🤖 AI Summary
This paper addresses statistical inference challenges in difference-in-differences (DID) designs with a single treated cluster and a fixed number of control clusters. Under weak assumptions permitting arbitrary unknown intra-cluster dependence, we propose a variance-free t-test that avoids estimating the asymptotic variance. The method requires only a user-specified bound on the relative heteroskedasticity between treated and control clusters; it then constructs customized critical values—either analytically or via numerical optimization—to achieve valid inference at any desired significance level. Unlike conventional approaches, it does not rely on asymptotic normality or large numbers of clusters, thereby substantially improving inference reliability in small-sample and limited-control-group settings.

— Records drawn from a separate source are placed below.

Definition ledger1 (e : event) (r : resource) : Z :=
  match e with
  | EvOpen _ _ (Some fd) => one r (RFd fd)
  | EvClose fd => - one r (RFd fd)
  | EvPoolAlloc p _ => one r (RPool p)
  | EvPoolFree p => - one r (RPool p)
  | EvArenaNew a => one r (RArena a)
  | EvArenaFree a => - one r (RArena a)
  | EvQueueNew q => one r (RQueue q)
  | EvQueueFree q => - one r (RQueue q)
  | EvMmap a n => one r (RMap a n)
  | EvMunmap a n => - one r (RMap a n)
  | _ => 0
  end.

Fixpoint ledger (evs : list event) (r : resource) : Z :=
  match evs with
  | [] => 0
  | e :: evs' => ledger1 e r + ledger evs' r
  end.

(** How often each resource of a list occurs. *)
Fixpoint tokens (rs : list resource) (r : resource) : Z :=
  match rs with
  | [] => 0
  | x :: rs' => one r x + tokens rs' r
  end.

(** The bytes read from and written to a descriptor, in order. *)
Fixpoint received (fd : Z) (evs : list event) : list Z :=
  match evs with
  | [] => []
  | EvRead fd' bs :: evs' => if decide (fd = fd') then bs ++ received fd evs' else received fd evs'
  | _ :: evs' => received fd evs'
  end.

Fixpoint sent (fd : Z) (evs : list event) : list Z :=
  match evs with
  | [] => []
  | EvWrite fd' bs :: evs' => if decide (fd = fd') then bs ++ sent fd evs' else sent fd evs'
  | _ :: evs' => sent fd evs'
  end.

Lemma ledger_app evs evs' r : ledger (evs ++ evs') r = ledger evs r + ledger evs' r.
Proof. induction evs; simpl; lia. Qed.

Lemma tokens_app rs rs' r : tokens (rs ++ rs') r = tokens rs r + tokens rs' r.
Proof. induction rs; simpl; lia. Qed.

Lemma received_app fd evs evs' : received fd (evs ++ evs') = received fd evs ++ received fd evs'.
Proof.
  induction evs as [|[] evs IH]; simpl; try done.
  case_decide; by rewrite IH, ?app_assoc.
Qed.

Lemma sent_app fd evs evs' : sent fd (evs ++ evs') = sent fd evs ++ sent fd evs'.
Proof.
  induction evs as [|[] evs IH]; simpl; try done.
  case_decide; by rewrite IH, ?app_assoc.
Qed.

(** ** Worlds and code *)

Section machine.
Context {PF : Platform}.

Record world := mk_world {
  env : kstate;
  mem : pstate;
  errno : Z;
  heap : gmap Z object;
  trace : list event;
}.

Definition M (A : Type) : Type := world -> res (A * world).

#[export] Instance M_ret : MRet M := fun A a w => Done (a, w).
#[export] Instance M_bind : MBind M := fun A B k m w =>
  match m w with
  | Done (a, w') => k a w'
  | Undefined => Undefined
  | OutOfFuel => OutOfFuel
  end.

Definition wp {A} (m : M A) (Q : A -> world -> Prop) (w : world) : Prop :=
  safe (m w) (fun '(a, w') => Q a w').

(** Code without effects. *)
Definition lift {A} (r : res A) : M A := fun w =>
  match r with
  | Done a => Done (a, w)
  | Undefined => Undefined
  | OutOfFuel => OutOfFuel
  end.

Definition undefined {A} : M A := fun _ => Undefined.
Definition out_of_fuel {A} : M A := fun _ => OutOfFuel.

Definition get_errno : M Z := fun w => Done (errno w, w).
Definition set_errno (e : Z) : M unit := fun w =>
  Done (tt, mk_world (env w) (mem w) e (heap w) (trace w)).

(** ** System calls *)

Definition after_call (w : world) (k : kstate) (e : Z) (evs : list event) : world :=
  mk_world k (mem w) e (heap w) (trace w ++ evs).

(** A call that fails sets [errno]; a call that succeeds leaves it. *)
Definition syscall {A} (f : kstate -> sysret A * kstate) (log : option A -> list event)
    : M (option A) := fun w =>
  match f (env w) with
  | (SysOk a, k) => Done (Some a, after_call w k (errno w) (log (Some a)))
  | (SysErr e, k) => Done (None, after_call w k e (log None))
  end.

Definition open_ (path : list Z) (flags file_mode : Z) : M Z :=
  r ← syscall (fun k => sys_open k path flags file_mode)
        (fun fd => [EvOpen path flags fd]);
  mret (default (-1) r).

Definition close (fd : Z) : M unit := fun w =>
  Done (tt, after_call w (sys_close (env w) fd) (errno w) [EvClose fd]).

(** [read] returns the count and the bytes to store; -1 stores nothing. *)
Definition read (fd count : Z) : M (Z * list Z) :=
  r ← syscall (fun k => sys_read k fd count)
        (fun r => match r with Some bs => [EvRead fd bs] | None => [] end);
  mret (match r with Some bs => (zlen bs, bs) | None => (-1, []) end).

Definition write (fd : Z) (data : list Z) : M Z :=
  r ← syscall (fun k => sys_write k fd data)
        (fun r => match r with Some n => [EvWrite fd (ztake n data)] | None => [] end);
  mret (default (-1) r).

Definition fstat (fd : Z) : M (option stat_t) :=
  syscall (fun k => sys_fstat k fd) (fun _ => []).

Definition stat_ (path : list Z) : M (option stat_t) :=
  syscall (fun k => sys_stat k path) (fun _ => []).

Definition lstat (path : list Z) : M (option stat_t) :=
  syscall (fun k => sys_lstat k path) (fun _ => []).

Definition fstatat (dirfd : Z) (name : list Z) (flags : Z) : M (option stat_t) :=
  syscall (fun k => sys_fstatat k dirfd name flags) (fun _ => []).

(** [posix_fadvise] returns the error and leaves [errno]. *)
Definition posix_fadvise (fd offset size advice : Z) : M Z := fun w =>
  let '(r, k) := sys_posix_fadvise (env w) fd offset size advice in
  Done (r, after_call w k (errno w) [EvAdvise fd offset size advice]).

(** [MAP_FAILED] is [None]. *)
Definition mmap_ (size prot flags fd offset : Z) : M (option Z) :=
  syscall (fun k => sys_mmap k size prot flags fd offset)
    (fun r => match r with Some a => [EvMmap a size] | None => [] end).

Definition munmap (addr size : Z) : M unit := fun w =>
  Done (tt, after_call w (sys_munmap (env w) addr size) (errno w) [EvMunmap addr size]).

Definition madvise (addr size advice : Z) : M Z :=
  r ← syscall (fun k => sys_madvise k addr size advice)
        (fun _ => [EvMadvise addr size advice]);
  mret (match r with Some _ => 0 | None => -1 end).

Definition getrandom (count : Z) : M (Z * list Z) :=
  r ← syscall (fun k => sys_getrandom k count)
        (fun r => match r with Some bs => [EvRandom bs] | None => [] end);
  mret (match r with Some bs => (zlen bs, bs) | None => (-1, []) end).

Definition getdents64 (fd count : Z) : M (Z * list Z) :=
  r ← syscall (fun k => sys_getdents64 k fd count) (fun _ => []);
  mret (match r with Some bs => (zlen bs, bs) | None => (-1, []) end).

(** [getcwd] stores a path with its terminator, or returns NULL. *)
Definition getcwd (count : Z) : M (option (list Z)) :=
  syscall (fun k => sys_getcwd k count) (fun _ => []).

(** ** Allocation *)

Definition after_alloc (w : world) (m : pstate) (h : gmap Z object) (evs : list event) : world :=
  mk_world (env w) m (errno w) h (trace w ++ evs).

Definition bc_allocators_pool_allocate (size : Z) : M (option Z) := fun w =>
  match pool_alloc (mem w) size with
  | (Some p, m) => Done (Some p, after_alloc w m (<[p := ORaw]> (heap w)) [EvPoolAlloc p size])
  | (None, m) => Done (None, after_alloc w m (heap w) [])
  end.

(** What a block of the pool just allocated holds. *)
Definition fresh_bytes (p size : Z) : M (list Z) := fun w =>
  Done (pool_bytes (mem w) p size, w).

(** Releasing what is not allocated is undefined. *)
Definition bc_allocators_pool_free (p : Z) : M unit := fun w =>
  match heap w !! p with
  | Some _ => Done (tt, after_alloc w (pool_release (mem w) p) (delete p (heap w)) [EvPoolFree p])
  | None => Undefined
  end.

Definition bc_allocators_arena_create (size : Z) : M (option Z) := fun w =>
  match arena_new (mem w) size with
  | (Some a, m) => Done (Some a, after_alloc w m (heap w) [EvArenaNew a])
  | (None, m) => Done (None, after_alloc w m (heap w) [])
  end.

Definition bc_allocators_arena_allocate (a size alignment : Z) : M (option (Z * list Z)) := fun w =>
  let '(r, m) := arena_alloc (mem w) a size alignment in
  Done (r, after_alloc w m (heap w) []).

Definition bc_allocators_arena_destroy (a : Z) : M unit := fun w =>
  Done (tt, after_alloc w (arena_release (mem w) a) (heap w) [EvArenaFree a]).

Definition bc_allocators_context_page_size : M (option Z) := fun w =>
  Done (context_page_size (mem w), w).

(** ** Objects *)

Definition load (p : Z) : M object := fun w =>
  match heap w !! p with
  | Some o => Done (o, w)
  | None => Undefined
  end.

Definition store (p : Z) (o : object) : M unit := fun w =>
  match heap w !! p with
  | Some _ => Done (tt, mk_world (env w) (mem w) (errno w) (<[p := o]> (heap w)) (trace w))
  | None => Undefined
  end.

Definition load_stream (p : Z) : M bc_io_stream_t :=
  o ← load p; match o with OStream s => mret s | _ => undefined end.

Definition load_map (p : Z) : M bc_io_mmap_t :=
  o ← load p; match o with OMap m => mret m | _ => undefined end.

Definition load_set (p : Z) : M bc_io_file_inode_set_t :=
  o ← load p; match o with OSet s => mret s | _ => undefined end.

Definition load_reader (p : Z) : M bc_io_dirent_reader_t :=
  o ← load p; match o with OReader r => mret r | _ => undefined end.

Definition load_handle (p : Z) : M bc_io_file_read_handle_t :=
  o ← load p; match o with OHandle h => mret h | _ => undefined end.

(** ** Invariants of runs *)

Definition held (w : world) (r : resource) : Z := ledger (trace w) r.

Section laws.
Context {PL : PlatformLaws PF}.

(** Every object is in a live block. *)
Definition wf_world (w : world) : Prop := dom (heap w) ⊆ live (mem w).

(** [quiet w w']: the run from [w] to [w'] allocated and released nothing. *)
Record quiet (w w' : world) : Prop := {
  quiet_mem : mem w' = mem w;
  quiet_heap : heap w' = heap w;
  quiet_held : forall r, held w' r = held w r;
  quiet_patience : (patience (env w') <= patience (env w))%nat;
}.

(** ** Lemmas *)

Lemma wf_world_dom w p : wf_world w -> p ∉ live (mem w) -> heap w !! p = None.
Proof. unfold wf_world. intros Hwf Hp. apply not_elem_of_dom. set_solver. Qed.

#[export] Instance quiet_preorder : PreOrder quiet.
Proof.
  split.
  - intros w; by constructor.
  - intros w1 w2 w3 [Hm1 Hh1 Hr1 Hp1] [Hm2 Hh2 Hr2 Hp2].
    constructor; [congruence|congruence| |lia].
    intros r; by rewrite Hr2, Hr1.
Qed.

Lemma wf_world_quiet w w' : quiet w w' -> wf_world w -> wf_world w'.
Proof. intros [Hm Hh _ _]. unfold wf_world. by rewrite Hm, Hh. Qed.

(** *** Weakest preconditions: structure *)

Lemma wp_ret {A} (a : A) Q w : Q a w -> wp (mret a) Q w.
Proof. done. Qed.

Lemma wp_bind {A B} (m : M A) (k : A -> M B) Q w :
  wp m (fun a => wp (k a) Q) w -> wp (m ≫= k) Q w.
Proof. unfold wp, mbind, M_bind. destruct (m w) as [[a w']| |]; done. Qed.

Lemma wp_mono {A} (m : M A) (P Q : A -> world -> Prop) w :
  wp m P w -> (forall a w', P a w' -> Q a w') -> wp m Q w.
Proof. unfold wp. destruct (m w) as [[a w']| |]; simpl; eauto. Qed.

Lemma wp_lift {A} (r : res A) Q w : safe r (fun a => Q a w) -> wp (lift r) Q w.
Proof. unfold wp, lift. by destruct r. Qed.
(** What [write_chunk] does on every path: it accepts a prefix of the data, all
    of it when it succeeds without the descriptor blocking. *)
Lemma write_chunk_spec fuel s data w :
  wf_stream s -> is_u64 (zlen data) ->
  mode s = BC_IO_STREAM_MODE_WRITE ->
  enough fuel (buffer_used s + zlen data) w ->
  wp (bc_io_stream_write_chunk fuel s data)
    (fun '(ok, n, s') w' =>
       accepts s data n s' w w' /\
       (ok = false -> n < zlen data) /\
       (ok = true -> n < zlen data -> errno w' = EAGAIN /\ pending s' = [])) w.
Proof.
  intros Hs Hn Hmode Hfuel. unfold bc_io_stream_write_chunk.
  pose proof Hs as [Hsz Hu Hr Hb Hm Hc]. unfold is_u64 in Hsz, Hn.
  assert (Hsrc : source_type s <> BC_IO_STREAM_SOURCE_MEMORY) by (intros E; destruct (Hm E); congruence).
  rewrite decide_False by (by intros []). rewrite decide_False by done.
  case_decide as H0; [apply wp_ret; split_and!; [by apply accepts_nothing|done|lia]|].
  rewrite wrap64_small by (unfold is_u64; lia). case_decide as Hfit.
  { apply wp_bind. eapply wp_mono; [apply copy_to_buffer_spec; [by apply Hb|lia|lia]|].
    intros bytes w' [-> ->]. apply wp_ret. rewrite (wrap64_small (buffer_used s + _)) by (unfold is_u64; lia).
    split_and!; [|done|lia]. apply (accepts_copy s data w); [done..|lia]. }
  apply wp_bind. eapply wp_mono; [apply (flush_first fuel s data); [done|unfold enough in *; lia]|].
  intros [flushed s1] w1 (Hwf1 & Hflushed & Hset & Hpat & Hafter). destruct flushed; simpl; last first.
  { apply wp_ret. split_and!; [by apply Hafter, accepts_nothing|lia|done]. }
  assert (Hnil : pending s1 = []) by (by apply Hflushed).
  assert (Hused : buffer_used s1 = 0) by (by apply pending_nil).
  unfold setup in Hset. injection Hset as _ _ Esz Esrc Em Efd _ _ _ _ _.
  rewrite <- Esz in *. rewrite <- Em in Hmode. rewrite <- Esrc in Hsrc. case_decide as Hbig.
  - apply wp_bind. eapply wp_mono; [apply write_full_spec; [done|done|unfold enough in *; lia]|].
    intros [ok n] w2 (Hcount & Ht & Hagain & Hfail). apply wp_ret.
    split_and!; [apply Hafter; by apply accepts_direct|done|].
    intros Hok Hlt. split; [by apply Hagain|]. case_decide; [|lia]. by rewrite <- Hnil.
  - apply wp_bind. eapply wp_mono; [apply copy_to_buffer_spec; [by apply Hwf1|lia|lia]|].
    intros bytes' w' [-> ->]. apply wp_ret. split_and!; [|done|lia].
    apply Hafter. pose proof (accepts_copy s1 data w1 Hwf1 Hsrc Hmode) as Hcopy.
    rewrite Hused, Hnil in Hcopy. apply Hcopy. lia.
Qed.

(** ** Whole sequences of calls *)

(** One call on a write stream, and what it returned. *)
Definition run_write_op (fuel : nat) (s : bc_io_stream_t) (op : write_op)
    : M (Z * bool * bc_io_stream_t) :=
  match op with
  | WriteChunk data =>
      '(ok, n, s) ← bc_io_stream_write_chunk fuel s data; mret (n, ok, s)
  | Flush => '(ok, s) ← bc_io_stream_flush fuel s; mret (0, ok, s)
  end.

Fixpoint run_write_ops (fuel : nat) (s : bc_io_stream_t) (ops : list write_op)
    : M (list (Z * bool) * bc_io_stream_t) :=
  match ops with
  | [] => mret ([], s)
  | op :: ops =>
      '(n, ok, s) ← run_write_op fuel s op;
      '(rs, s) ← run_write_ops fuel s ops;
      mret ((n, ok) :: rs, s)
  end.

Lemma flush_accepts fuel s w :
  wf_stream s -> enough fuel (buffer_used s) w ->
  wp (bc_io_stream_flush fuel s)
    (fun '(ok, s') w' => accepts s [] 0 s' w w' /\ (ok = true <-> pending s' = [])) w.
Proof.
  intros Hs Hfuel. pose proof Hs as [_ _ _ _ _ (Hl & Hw & _)].
  eapply wp_mono; [by apply flush_spec|].
  intros [ok s'] w' (out & bytes & used & -> & Hwf & Ht & Hp & Hok). split; [|done].
  split; try done.
  - exists out. split; [done|]. by rewrite ztake_0, app_nil_r.
  - by rewrite Z.add_0_r, wrap64_small.
  - rewrite Z.add_0_r, wrap64_small by done. by destruct ok.
Qed.

Lemma run_write_op_spec fuel s op w :
  wf_stream s -> mode s = BC_IO_STREAM_MODE_WRITE -> is_u64 (zlen (op_data op)) ->
  enough fuel (buffer_size s + zlen (op_data op)) w ->
  wp (run_write_op fuel s op)
    (fun '(n, ok, s') w' => accepts s (op_data op) n s' w w') w.
Proof.
  intros Hs Hmode Hn Hfuel. pose proof (wf_used _ Hs). unfold enough in *.
  destruct op as [data|]; simpl in *; apply wp_bind.
  - eapply wp_mono; [apply write_chunk_spec; try done; unfold enough; lia|].
    intros [[ok n] s'] w' (Ha & _). by apply wp_ret.
  - eapply wp_mono; [apply flush_accepts; [done|unfold enough; rewrite zlen_nil in Hfuel; lia]|].
    intros [ok s'] w' [Ha _]. by apply wp_ret.
Qed.

(** What the calls accepted, in order. *)
Definition accepted (ops : list write_op) (rs : list (Z * bool)) : list Z :=
  concat (zip_with (fun op r => ztake r.1 (op_data op)) ops rs).

Lemma run_write_ops_spec fuel s ops w :
  wf_stream s -> mode s = BC_IO_STREAM_MODE_WRITE ->
  Forall (fun op => is_u64 (zlen (op_data op)) /\
            enough fuel (buffer_size s + zlen (op_data op)) w) ops ->
  wp (run_write_ops fuel s ops)
    (fun '(rs, s') w' => wf_stream s' /\ setup s' = setup s /\ length rs = length ops /\
       (exists out, transfer (file_descriptor s) [] out w w' /\
          pending s ++ accepted ops rs = out ++ pending s') /\
       logical_position s' = logical_position s +u zlen (accepted ops rs)) w.
Proof.
  revert s w. induction ops as [|op ops IH]; intros s w Hs Hmode Hall; simpl.
  { apply wp_ret. split_and!; try done.
    - exists []. split; [apply transfer_refl|]. by rewrite app_nil_r.
    - rewrite Z.add_0_r, wrap64_small; [done|apply (wf_words _ Hs)]. }
  inversion Hall as [|? ? [Hn Hfuel] Hall']; subst. apply wp_bind.
  eapply wp_mono; [by apply run_write_op_spec|].
  intros [[n ok] s1] w1 [Hwf1 Hset Hcount (out & Ht & Hp) Hl _].
  assert (Hset1 := Hset). unfold setup in Hset1. injection Hset1 as _ _ Esz _ Em Efd _ _ _ _ _.
  apply wp_bind. eapply wp_mono; [apply IH; [done|congruence|]|].
  { eapply Forall_impl; [done|]. intros op' [? ?]. split; [done|].
    apply transfer_patience in Ht. rewrite Esz. unfold enough in *. lia. }
  intros [rs s'] w' (Hwf' & Hset' & Hlen & (out' & Ht' & Hp') & Hl').
  apply wp_ret. rewrite Efd in Ht'. unfold accepted in *. simpl.
  assert (Hpre : zlen (ztake n (op_data op)) = n) by (rewrite zlen_ztake; lia).
  split_and!; [done|congruence|by rewrite Hlen| |].
  - exists (out ++ out'). split; [refine (transfer_trans _ [] _ [] _ _ _ _ Ht Ht')|].
    by rewrite app_assoc, Hp, <- !app_assoc, Hp'.
  - by rewrite Hl', Hl, wrap64_add_l, zlen_app, Hpre, Z.add_assoc.
Qed.

(** ** Properties *)

(** C1. A write stream is a log.  For every sequence of [bc_io_stream_write_chunk]
    and [bc_io_stream_flush] calls on an open write stream, whatever the kernel
    answers (short writes, interruptions, would-block, errors), followed by a
    flush: the bytes sent to the descriptor, followed by the bytes still in the
    buffer, are the bytes pending before followed by what the calls reported as
    written, in order and without loss or repetition; when the last flush
    succeeds all of them have been sent; the position moves by their number, and
    nothing is allocated or released. *)
Theorem write_stream_refines_log fuel s ops w :
  wf_stream s -> mode s = BC_IO_STREAM_MODE_WRITE ->
  Forall (fun op => is_u64 (zlen (op_data op)) /\
            enough fuel (buffer_size s + zlen (op_data op)) w) (Flush :: ops) ->
  wp ('(rs, s) ← run_write_ops fuel s ops;
      '(ok, s) ← bc_io_stream_flush fuel s;
      mret (rs, ok, s))
    (fun '(rs, ok, s') w' => length rs = length ops /\ wf_stream s' /\
       logical_position s' = logical_position s +u zlen (accepted ops rs) /\
       (forall r, held w' r = held w r) /\
       exists out,
         sent (file_descriptor s) (trace w') = sent (file_descriptor s) (trace w) ++ out /\
         pending s ++ accepted ops rs = out ++ pending s' /\
         (ok = true -> out = pending s ++ accepted ops rs)) w.
Proof.
  intros Hs Hmode Hall. inversion Hall as [|? ? [_ Hfuel] Hops]; subst.
  apply wp_bind. eapply wp_mono; [by apply run_write_ops_spec|].
  intros [rs s1] w1 (Hwf1 & Hset & Hlen & (out1 & Ht1 & Hp1) & Hl1).
  unfold setup in Hset. injection Hset as _ _ Esz _ _ Efd _ _ _ _ _.
  apply wp_bind. eapply wp_mono; [apply flush_accepts; [done|]|].
  { pose proof (wf_used _ Hwf1). pose proof (transfer_patience _ _ _ _ _ Ht1).
    unfold enough in *. simpl in Hfuel. rewrite zlen_nil in Hfuel. lia. }
  intros [ok s2] w2 [[Hwf2 _ _ (out2 & Ht2 & Hp2) Hl2 _] Hok]. apply wp_ret.
  rewrite Efd in Ht2. pose proof (transfer_trans _ _ _ _ _ _ _ _ Ht1 Ht2) as [Hq _ Hout].
  rewrite ztake_0, app_nil_r in Hp2 by done.
  split_and!; [done|done| |apply Hq|].
  - by rewrite Hl2, Hl1, Z.add_0_r, wrap64_idem.
  - exists (out1 ++ out2). split_and!; [done|by rewrite Hp1, Hp2, app_assoc|].
    intros E%Hok. by rewrite Hp1, Hp2, E, app_nil_r.
Qed.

Extensive simulations and empirical applications demonstrate the method’s robustness and high statistical power. A table of commonly used critical values is provided for immediate implementation by applied researchers.
📝 Abstract
This paper considers inference when there is a single treated cluster and a fixed number of control clusters, a setting that is common in empirical work, especially in difference-in-differences designs. We use the t-statistic and develop suitable critical values to conduct valid inference under weak assumptions allowing for unknown dependence within clusters. In particular, our inference procedure does not involve variance estimation. It only requires specifying the relative heterogeneity between the variances from the treated cluster and some, but not necessarily all, control clusters. Our proposed test works for any significance level when there are at least two control clusters. When the variance of the treated cluster is bounded by those of all control clusters up to some prespecified scaling factor, the critical values for our t-statistic can be easily computed without any optimization for many conventional significance levels and numbers of clusters. In other cases, one-dimensional numerical optimization is needed and is often computationally efficient. We have also tabulated common critical values in the paper so researchers can use our test readily. We illustrate our method in simulations and empirical applications.